TASK REQUIREMENTS: From the listing below, count the lines that contain the string "decimal", then state only that number.

- - - - - - -

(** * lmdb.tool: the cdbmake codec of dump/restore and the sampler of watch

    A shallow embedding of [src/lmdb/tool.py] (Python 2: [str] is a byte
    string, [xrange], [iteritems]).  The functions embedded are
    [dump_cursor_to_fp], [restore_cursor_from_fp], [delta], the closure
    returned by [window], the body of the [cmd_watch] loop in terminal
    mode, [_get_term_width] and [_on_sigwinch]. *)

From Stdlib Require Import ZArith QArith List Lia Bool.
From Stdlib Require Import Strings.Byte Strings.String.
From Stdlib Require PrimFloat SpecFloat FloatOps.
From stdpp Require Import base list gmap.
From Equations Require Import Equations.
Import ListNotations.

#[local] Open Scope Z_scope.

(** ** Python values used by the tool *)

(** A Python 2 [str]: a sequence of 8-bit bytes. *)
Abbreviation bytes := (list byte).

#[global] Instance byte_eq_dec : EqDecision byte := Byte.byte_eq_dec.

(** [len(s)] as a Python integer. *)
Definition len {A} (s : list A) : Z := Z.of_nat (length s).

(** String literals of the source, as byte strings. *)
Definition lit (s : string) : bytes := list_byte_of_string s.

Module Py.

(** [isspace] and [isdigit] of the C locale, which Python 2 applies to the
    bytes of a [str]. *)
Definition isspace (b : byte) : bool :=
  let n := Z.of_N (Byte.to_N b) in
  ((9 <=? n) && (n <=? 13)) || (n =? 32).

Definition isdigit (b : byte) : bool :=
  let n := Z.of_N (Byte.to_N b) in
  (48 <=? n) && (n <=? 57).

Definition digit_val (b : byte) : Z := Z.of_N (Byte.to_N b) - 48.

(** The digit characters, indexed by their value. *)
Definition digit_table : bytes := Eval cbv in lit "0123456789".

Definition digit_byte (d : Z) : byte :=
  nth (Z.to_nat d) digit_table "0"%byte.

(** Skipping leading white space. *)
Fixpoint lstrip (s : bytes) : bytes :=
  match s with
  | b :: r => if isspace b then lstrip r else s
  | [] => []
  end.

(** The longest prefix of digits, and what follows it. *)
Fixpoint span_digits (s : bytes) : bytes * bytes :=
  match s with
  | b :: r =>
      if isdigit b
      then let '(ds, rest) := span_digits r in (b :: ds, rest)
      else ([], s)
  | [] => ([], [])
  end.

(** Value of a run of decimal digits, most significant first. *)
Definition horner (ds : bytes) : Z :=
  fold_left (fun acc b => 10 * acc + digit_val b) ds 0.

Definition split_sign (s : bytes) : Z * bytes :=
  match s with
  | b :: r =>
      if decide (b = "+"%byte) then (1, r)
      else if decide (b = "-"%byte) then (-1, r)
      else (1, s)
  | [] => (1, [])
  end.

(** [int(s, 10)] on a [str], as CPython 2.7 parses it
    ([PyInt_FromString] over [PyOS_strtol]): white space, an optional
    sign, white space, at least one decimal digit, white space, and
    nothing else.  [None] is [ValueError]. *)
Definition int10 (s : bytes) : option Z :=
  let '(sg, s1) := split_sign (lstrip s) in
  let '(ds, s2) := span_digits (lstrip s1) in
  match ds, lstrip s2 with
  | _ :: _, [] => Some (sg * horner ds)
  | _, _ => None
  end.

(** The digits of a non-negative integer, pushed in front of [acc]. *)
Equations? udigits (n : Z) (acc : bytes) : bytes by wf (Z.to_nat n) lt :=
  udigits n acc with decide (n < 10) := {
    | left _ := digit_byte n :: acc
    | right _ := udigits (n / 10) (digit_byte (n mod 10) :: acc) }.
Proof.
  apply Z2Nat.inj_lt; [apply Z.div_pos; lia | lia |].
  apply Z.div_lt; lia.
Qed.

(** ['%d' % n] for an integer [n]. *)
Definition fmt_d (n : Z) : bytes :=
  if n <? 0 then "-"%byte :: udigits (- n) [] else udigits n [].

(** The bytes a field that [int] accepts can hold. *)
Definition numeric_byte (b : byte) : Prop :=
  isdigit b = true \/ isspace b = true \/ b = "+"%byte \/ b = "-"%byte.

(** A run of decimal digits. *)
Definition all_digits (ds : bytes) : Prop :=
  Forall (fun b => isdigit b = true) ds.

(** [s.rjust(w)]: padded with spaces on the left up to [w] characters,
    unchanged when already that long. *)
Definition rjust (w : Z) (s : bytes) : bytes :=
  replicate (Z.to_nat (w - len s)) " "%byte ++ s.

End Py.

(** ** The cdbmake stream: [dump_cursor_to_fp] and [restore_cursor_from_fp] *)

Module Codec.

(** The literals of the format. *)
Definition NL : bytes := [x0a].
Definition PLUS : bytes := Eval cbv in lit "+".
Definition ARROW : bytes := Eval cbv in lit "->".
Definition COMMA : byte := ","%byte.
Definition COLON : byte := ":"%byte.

- - - - - - -

ANSWER SECTION: 3